**Instructions for the task**
Look through the entries below for the string "those", and copy each line where it is found.
** Opening Dataset entries block **
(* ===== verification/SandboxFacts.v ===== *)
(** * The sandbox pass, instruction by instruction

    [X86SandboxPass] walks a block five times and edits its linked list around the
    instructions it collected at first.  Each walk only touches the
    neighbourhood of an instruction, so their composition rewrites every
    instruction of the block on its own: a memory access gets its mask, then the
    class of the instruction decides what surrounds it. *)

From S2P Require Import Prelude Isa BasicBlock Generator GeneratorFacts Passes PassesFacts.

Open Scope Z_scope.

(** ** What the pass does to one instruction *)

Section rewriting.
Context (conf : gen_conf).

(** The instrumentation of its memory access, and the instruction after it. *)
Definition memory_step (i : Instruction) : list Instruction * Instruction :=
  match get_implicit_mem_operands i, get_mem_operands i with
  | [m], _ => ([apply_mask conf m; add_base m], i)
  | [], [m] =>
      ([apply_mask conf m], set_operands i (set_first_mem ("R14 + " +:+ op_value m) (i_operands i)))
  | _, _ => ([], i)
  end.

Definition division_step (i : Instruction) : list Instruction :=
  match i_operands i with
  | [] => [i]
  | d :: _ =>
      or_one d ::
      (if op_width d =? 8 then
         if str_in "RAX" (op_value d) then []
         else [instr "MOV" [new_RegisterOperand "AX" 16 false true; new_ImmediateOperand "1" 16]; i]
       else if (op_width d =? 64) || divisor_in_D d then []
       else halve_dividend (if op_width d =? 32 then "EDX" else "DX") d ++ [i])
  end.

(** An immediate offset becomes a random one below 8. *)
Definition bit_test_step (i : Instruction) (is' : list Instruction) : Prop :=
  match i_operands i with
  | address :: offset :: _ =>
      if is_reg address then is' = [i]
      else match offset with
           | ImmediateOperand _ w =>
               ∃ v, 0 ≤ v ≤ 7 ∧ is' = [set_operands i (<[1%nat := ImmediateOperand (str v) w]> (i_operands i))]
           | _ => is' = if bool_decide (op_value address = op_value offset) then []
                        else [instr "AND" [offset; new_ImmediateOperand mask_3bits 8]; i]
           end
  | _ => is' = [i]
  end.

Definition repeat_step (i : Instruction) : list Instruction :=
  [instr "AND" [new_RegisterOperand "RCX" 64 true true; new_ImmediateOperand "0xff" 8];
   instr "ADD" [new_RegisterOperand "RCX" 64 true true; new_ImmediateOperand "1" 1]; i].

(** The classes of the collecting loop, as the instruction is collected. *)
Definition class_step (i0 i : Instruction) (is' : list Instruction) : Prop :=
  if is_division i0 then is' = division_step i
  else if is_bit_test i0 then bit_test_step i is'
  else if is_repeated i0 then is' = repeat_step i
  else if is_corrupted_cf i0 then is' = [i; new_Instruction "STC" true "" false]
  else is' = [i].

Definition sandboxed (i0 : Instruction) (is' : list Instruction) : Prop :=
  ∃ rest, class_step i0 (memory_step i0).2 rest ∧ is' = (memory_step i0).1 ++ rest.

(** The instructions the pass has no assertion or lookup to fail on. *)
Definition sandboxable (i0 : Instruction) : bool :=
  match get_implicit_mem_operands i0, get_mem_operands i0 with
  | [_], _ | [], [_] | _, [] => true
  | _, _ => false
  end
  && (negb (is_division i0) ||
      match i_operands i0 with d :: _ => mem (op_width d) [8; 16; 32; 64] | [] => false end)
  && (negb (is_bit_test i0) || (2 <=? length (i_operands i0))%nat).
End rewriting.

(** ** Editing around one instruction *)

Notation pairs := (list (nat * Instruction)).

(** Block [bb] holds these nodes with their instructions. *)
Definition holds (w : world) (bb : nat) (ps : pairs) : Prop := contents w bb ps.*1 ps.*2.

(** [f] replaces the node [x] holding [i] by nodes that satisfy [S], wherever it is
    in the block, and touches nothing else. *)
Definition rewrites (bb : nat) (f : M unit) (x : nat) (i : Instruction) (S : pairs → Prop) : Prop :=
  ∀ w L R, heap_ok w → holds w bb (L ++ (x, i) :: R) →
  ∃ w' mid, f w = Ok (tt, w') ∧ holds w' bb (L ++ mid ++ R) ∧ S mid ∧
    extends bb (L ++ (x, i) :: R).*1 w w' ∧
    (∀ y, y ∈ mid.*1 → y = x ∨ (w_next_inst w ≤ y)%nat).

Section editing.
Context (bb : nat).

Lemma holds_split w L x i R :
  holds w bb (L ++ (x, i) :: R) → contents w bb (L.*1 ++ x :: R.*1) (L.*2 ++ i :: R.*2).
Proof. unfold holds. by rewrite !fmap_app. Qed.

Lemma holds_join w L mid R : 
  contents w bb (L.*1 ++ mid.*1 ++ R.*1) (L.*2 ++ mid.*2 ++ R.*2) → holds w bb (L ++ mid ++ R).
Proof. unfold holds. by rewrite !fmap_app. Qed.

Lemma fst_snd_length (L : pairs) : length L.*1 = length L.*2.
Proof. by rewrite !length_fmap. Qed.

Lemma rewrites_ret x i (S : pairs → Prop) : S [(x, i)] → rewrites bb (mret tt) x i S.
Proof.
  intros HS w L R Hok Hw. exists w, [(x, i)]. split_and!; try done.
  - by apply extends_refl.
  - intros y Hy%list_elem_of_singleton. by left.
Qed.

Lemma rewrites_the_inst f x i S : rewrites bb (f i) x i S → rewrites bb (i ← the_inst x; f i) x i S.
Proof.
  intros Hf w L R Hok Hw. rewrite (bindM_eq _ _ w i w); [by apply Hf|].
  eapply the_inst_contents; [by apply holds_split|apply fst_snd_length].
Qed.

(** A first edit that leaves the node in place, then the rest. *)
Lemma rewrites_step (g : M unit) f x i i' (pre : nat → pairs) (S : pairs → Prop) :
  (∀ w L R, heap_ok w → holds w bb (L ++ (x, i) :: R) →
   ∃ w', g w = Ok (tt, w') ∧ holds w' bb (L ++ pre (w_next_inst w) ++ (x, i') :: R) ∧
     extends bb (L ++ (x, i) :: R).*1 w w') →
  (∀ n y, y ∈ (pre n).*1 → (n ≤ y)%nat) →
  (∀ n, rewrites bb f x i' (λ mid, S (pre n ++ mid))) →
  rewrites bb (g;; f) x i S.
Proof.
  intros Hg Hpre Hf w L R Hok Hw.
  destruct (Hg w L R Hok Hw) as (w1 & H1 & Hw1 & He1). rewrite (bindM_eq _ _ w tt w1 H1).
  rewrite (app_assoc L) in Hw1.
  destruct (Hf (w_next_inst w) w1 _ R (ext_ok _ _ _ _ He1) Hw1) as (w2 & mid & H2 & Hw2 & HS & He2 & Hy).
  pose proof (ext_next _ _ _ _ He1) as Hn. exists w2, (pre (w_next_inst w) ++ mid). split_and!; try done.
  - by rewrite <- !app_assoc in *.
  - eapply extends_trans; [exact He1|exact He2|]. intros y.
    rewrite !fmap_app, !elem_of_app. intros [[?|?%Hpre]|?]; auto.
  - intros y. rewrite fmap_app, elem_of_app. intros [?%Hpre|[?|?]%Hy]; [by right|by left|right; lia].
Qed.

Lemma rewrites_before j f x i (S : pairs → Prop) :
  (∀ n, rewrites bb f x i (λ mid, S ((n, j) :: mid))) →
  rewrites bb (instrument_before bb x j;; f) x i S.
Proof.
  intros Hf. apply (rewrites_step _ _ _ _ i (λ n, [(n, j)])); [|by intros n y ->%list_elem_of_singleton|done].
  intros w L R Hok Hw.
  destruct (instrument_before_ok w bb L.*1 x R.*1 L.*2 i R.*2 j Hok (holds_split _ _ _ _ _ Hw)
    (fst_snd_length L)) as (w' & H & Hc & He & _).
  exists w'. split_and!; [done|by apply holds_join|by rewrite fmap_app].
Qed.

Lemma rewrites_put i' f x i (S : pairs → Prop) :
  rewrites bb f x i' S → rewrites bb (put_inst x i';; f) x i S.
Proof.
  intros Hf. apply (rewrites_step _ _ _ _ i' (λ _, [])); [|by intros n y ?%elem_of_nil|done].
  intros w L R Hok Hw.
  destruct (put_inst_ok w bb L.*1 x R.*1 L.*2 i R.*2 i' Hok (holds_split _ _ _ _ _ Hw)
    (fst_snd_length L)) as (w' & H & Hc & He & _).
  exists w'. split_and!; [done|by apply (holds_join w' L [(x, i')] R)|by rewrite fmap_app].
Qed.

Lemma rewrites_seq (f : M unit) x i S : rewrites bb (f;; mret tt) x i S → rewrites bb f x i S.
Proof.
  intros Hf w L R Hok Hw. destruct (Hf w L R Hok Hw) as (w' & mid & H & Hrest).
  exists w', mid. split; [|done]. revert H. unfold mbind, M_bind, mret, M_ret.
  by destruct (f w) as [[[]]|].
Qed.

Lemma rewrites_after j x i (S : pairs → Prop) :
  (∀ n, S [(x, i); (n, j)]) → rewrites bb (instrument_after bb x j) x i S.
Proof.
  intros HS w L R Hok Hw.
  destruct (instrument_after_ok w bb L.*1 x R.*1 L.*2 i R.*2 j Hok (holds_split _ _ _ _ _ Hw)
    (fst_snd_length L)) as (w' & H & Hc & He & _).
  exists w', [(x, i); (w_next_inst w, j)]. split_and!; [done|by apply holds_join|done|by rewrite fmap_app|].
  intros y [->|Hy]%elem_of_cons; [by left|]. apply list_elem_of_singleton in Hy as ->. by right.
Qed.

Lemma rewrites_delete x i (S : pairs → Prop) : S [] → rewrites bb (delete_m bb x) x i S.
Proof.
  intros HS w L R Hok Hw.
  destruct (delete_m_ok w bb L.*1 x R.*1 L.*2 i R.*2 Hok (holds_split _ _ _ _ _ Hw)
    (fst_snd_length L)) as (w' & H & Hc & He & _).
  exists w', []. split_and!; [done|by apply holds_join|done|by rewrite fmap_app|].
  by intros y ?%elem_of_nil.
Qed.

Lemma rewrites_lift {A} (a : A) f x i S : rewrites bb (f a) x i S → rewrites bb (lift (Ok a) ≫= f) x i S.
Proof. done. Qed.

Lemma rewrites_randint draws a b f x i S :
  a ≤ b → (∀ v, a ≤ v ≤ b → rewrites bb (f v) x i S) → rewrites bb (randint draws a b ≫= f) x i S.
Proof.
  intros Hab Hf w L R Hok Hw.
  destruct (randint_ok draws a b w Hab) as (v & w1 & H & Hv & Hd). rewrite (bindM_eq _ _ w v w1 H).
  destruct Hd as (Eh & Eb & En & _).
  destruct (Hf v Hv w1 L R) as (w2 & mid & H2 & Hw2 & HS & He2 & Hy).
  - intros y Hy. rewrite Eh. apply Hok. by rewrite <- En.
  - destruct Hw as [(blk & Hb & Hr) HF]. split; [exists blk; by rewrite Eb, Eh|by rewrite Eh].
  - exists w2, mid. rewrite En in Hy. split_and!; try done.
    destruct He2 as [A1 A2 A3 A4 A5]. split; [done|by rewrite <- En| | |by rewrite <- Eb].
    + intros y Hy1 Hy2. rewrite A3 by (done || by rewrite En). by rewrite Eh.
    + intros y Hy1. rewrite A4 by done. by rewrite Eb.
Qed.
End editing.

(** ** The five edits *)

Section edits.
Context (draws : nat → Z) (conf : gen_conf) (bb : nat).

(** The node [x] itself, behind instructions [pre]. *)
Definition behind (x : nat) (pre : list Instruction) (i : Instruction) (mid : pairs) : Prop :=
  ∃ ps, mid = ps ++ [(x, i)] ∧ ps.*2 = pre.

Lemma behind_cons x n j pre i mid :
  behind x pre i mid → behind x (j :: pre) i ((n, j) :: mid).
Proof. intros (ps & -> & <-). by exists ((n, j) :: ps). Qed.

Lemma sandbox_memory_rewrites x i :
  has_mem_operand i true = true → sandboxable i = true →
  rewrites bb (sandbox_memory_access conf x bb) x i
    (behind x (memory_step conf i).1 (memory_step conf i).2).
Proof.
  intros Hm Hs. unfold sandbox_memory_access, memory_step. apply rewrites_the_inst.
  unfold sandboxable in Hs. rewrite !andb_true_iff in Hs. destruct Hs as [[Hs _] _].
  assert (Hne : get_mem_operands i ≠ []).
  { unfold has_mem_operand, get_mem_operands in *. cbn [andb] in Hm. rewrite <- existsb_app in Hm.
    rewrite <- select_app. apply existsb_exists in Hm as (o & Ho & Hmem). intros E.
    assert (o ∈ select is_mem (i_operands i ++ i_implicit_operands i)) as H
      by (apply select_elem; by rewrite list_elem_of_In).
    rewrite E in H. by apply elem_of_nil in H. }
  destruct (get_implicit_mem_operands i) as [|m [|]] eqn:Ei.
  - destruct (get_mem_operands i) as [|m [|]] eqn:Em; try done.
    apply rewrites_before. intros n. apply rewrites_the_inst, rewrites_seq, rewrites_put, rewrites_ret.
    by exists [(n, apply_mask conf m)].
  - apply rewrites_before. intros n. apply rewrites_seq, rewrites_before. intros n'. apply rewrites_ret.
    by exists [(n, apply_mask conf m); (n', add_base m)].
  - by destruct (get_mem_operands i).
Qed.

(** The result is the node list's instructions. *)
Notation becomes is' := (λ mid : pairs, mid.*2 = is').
** Closing Dataset entries block **
** Opening Dataset entries block **
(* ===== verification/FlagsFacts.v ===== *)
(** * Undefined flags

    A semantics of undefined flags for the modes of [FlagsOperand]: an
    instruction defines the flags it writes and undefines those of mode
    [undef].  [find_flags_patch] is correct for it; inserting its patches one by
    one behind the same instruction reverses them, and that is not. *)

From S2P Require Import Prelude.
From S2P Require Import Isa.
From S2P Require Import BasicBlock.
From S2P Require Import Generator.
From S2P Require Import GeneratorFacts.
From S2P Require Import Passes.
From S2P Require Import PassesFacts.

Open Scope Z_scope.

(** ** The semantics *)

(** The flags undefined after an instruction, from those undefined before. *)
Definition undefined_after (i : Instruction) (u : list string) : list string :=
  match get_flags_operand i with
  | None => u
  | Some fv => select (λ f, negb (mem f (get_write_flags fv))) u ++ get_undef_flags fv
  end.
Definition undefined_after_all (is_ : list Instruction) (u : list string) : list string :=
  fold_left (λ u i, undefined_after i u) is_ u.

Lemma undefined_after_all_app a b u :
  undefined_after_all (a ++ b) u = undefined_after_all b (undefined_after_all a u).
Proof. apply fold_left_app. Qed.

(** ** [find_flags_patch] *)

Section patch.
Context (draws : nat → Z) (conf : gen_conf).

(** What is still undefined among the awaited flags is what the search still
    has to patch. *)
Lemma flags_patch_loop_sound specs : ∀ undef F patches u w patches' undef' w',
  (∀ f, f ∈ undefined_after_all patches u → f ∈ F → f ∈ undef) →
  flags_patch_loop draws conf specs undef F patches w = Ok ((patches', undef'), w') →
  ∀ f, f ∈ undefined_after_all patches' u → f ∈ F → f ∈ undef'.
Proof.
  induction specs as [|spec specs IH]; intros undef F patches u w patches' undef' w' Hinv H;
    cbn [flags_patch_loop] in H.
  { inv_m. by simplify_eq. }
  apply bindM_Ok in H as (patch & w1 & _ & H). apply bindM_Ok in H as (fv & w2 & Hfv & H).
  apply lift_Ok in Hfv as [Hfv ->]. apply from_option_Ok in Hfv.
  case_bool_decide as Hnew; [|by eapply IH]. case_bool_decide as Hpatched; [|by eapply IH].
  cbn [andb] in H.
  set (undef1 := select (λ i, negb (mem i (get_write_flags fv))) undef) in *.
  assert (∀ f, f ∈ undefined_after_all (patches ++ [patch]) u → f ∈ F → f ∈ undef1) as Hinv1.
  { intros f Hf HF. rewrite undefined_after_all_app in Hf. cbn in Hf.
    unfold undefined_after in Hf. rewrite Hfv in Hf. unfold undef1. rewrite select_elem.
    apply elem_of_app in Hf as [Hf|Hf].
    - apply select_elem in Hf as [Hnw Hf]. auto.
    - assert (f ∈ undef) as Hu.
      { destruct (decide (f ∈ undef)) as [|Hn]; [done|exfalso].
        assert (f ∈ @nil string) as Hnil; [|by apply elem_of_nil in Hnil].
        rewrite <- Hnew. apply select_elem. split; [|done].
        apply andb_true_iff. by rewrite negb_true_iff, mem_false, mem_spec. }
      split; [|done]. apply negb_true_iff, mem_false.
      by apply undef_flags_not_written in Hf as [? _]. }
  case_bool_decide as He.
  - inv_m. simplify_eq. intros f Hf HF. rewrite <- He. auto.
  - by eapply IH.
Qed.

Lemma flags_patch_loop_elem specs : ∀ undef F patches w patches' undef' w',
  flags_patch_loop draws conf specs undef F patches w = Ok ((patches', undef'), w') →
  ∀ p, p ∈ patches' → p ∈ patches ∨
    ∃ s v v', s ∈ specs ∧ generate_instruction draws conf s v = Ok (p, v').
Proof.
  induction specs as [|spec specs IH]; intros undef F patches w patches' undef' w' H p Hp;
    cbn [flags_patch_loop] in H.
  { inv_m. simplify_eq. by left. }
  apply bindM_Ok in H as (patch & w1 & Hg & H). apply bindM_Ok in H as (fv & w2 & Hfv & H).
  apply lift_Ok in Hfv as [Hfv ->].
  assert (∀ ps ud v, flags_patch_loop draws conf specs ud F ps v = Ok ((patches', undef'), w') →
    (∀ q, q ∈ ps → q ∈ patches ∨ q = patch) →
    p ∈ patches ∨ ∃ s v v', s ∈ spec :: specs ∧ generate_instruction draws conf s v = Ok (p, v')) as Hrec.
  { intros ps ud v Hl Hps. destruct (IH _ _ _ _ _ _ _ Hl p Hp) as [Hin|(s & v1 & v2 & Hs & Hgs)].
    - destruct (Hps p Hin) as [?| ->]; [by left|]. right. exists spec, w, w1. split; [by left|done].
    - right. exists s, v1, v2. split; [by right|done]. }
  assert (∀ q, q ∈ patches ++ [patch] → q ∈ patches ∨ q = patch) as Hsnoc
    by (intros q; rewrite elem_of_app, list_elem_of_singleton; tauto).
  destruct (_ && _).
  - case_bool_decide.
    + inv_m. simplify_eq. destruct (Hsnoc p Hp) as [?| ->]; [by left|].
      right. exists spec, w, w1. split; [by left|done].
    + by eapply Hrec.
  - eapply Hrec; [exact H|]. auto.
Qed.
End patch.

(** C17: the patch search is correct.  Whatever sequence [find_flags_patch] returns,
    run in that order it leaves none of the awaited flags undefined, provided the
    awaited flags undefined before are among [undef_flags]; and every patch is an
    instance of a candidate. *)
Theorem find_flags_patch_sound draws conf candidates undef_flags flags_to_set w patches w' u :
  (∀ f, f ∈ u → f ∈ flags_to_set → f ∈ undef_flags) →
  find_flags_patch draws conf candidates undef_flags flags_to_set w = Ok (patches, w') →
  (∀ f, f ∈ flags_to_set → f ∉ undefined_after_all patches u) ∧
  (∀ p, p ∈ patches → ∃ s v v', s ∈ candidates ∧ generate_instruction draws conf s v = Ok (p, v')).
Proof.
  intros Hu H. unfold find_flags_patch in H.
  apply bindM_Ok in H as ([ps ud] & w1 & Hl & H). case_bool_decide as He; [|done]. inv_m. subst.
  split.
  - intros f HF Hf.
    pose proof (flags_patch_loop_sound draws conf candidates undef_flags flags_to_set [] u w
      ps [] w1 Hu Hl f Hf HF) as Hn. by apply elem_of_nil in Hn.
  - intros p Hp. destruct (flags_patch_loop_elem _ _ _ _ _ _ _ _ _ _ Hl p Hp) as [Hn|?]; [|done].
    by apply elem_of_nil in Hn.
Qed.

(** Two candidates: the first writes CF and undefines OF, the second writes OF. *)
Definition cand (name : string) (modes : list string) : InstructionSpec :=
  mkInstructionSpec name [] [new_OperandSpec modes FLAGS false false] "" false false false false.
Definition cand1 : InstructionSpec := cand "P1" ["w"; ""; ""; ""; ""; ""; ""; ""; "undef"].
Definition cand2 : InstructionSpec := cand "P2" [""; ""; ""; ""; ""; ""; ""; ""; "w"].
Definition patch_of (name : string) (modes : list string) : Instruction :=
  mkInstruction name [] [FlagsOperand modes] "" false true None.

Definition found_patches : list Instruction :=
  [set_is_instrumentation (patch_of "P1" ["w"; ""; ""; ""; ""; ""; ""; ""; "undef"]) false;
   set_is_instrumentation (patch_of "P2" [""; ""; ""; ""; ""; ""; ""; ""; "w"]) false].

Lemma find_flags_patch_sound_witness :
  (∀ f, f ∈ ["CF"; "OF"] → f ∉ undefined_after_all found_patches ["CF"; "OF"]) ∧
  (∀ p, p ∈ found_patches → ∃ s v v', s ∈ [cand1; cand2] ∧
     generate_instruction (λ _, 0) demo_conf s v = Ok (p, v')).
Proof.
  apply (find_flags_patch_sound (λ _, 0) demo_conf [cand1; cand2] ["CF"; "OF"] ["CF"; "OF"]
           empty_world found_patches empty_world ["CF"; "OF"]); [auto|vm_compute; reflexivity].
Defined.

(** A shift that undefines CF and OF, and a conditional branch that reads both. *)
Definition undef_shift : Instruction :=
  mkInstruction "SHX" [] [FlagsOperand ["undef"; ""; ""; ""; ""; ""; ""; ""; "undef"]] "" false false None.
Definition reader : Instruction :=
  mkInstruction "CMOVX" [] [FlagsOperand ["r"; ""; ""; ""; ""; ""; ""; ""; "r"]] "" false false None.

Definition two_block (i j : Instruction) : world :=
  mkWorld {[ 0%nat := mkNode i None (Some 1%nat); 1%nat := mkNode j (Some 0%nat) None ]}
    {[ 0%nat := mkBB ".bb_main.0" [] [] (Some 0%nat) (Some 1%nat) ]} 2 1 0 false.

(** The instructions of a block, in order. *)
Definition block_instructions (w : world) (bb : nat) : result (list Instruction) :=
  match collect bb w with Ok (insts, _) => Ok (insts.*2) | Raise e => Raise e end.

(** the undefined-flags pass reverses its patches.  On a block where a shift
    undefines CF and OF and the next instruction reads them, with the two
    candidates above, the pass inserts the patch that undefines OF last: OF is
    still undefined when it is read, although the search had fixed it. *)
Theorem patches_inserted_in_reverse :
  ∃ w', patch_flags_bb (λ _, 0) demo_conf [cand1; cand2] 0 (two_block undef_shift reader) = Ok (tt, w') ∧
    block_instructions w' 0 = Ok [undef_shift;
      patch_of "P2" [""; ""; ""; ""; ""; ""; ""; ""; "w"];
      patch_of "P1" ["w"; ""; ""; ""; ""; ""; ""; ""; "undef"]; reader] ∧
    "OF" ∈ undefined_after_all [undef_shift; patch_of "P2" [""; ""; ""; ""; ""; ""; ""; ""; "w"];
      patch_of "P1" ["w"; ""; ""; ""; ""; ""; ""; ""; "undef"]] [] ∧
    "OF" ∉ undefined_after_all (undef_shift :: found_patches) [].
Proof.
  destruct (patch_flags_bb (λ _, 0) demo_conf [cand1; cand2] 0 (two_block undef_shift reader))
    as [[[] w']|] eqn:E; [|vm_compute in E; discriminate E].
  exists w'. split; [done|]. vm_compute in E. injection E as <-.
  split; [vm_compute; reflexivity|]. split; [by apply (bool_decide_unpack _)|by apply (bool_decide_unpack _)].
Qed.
** Closing Dataset entries block **
**Written response**
    instruction defines the flags it writes and undefines those of mode
(** The flags undefined after an instruction, from those undefined before. *)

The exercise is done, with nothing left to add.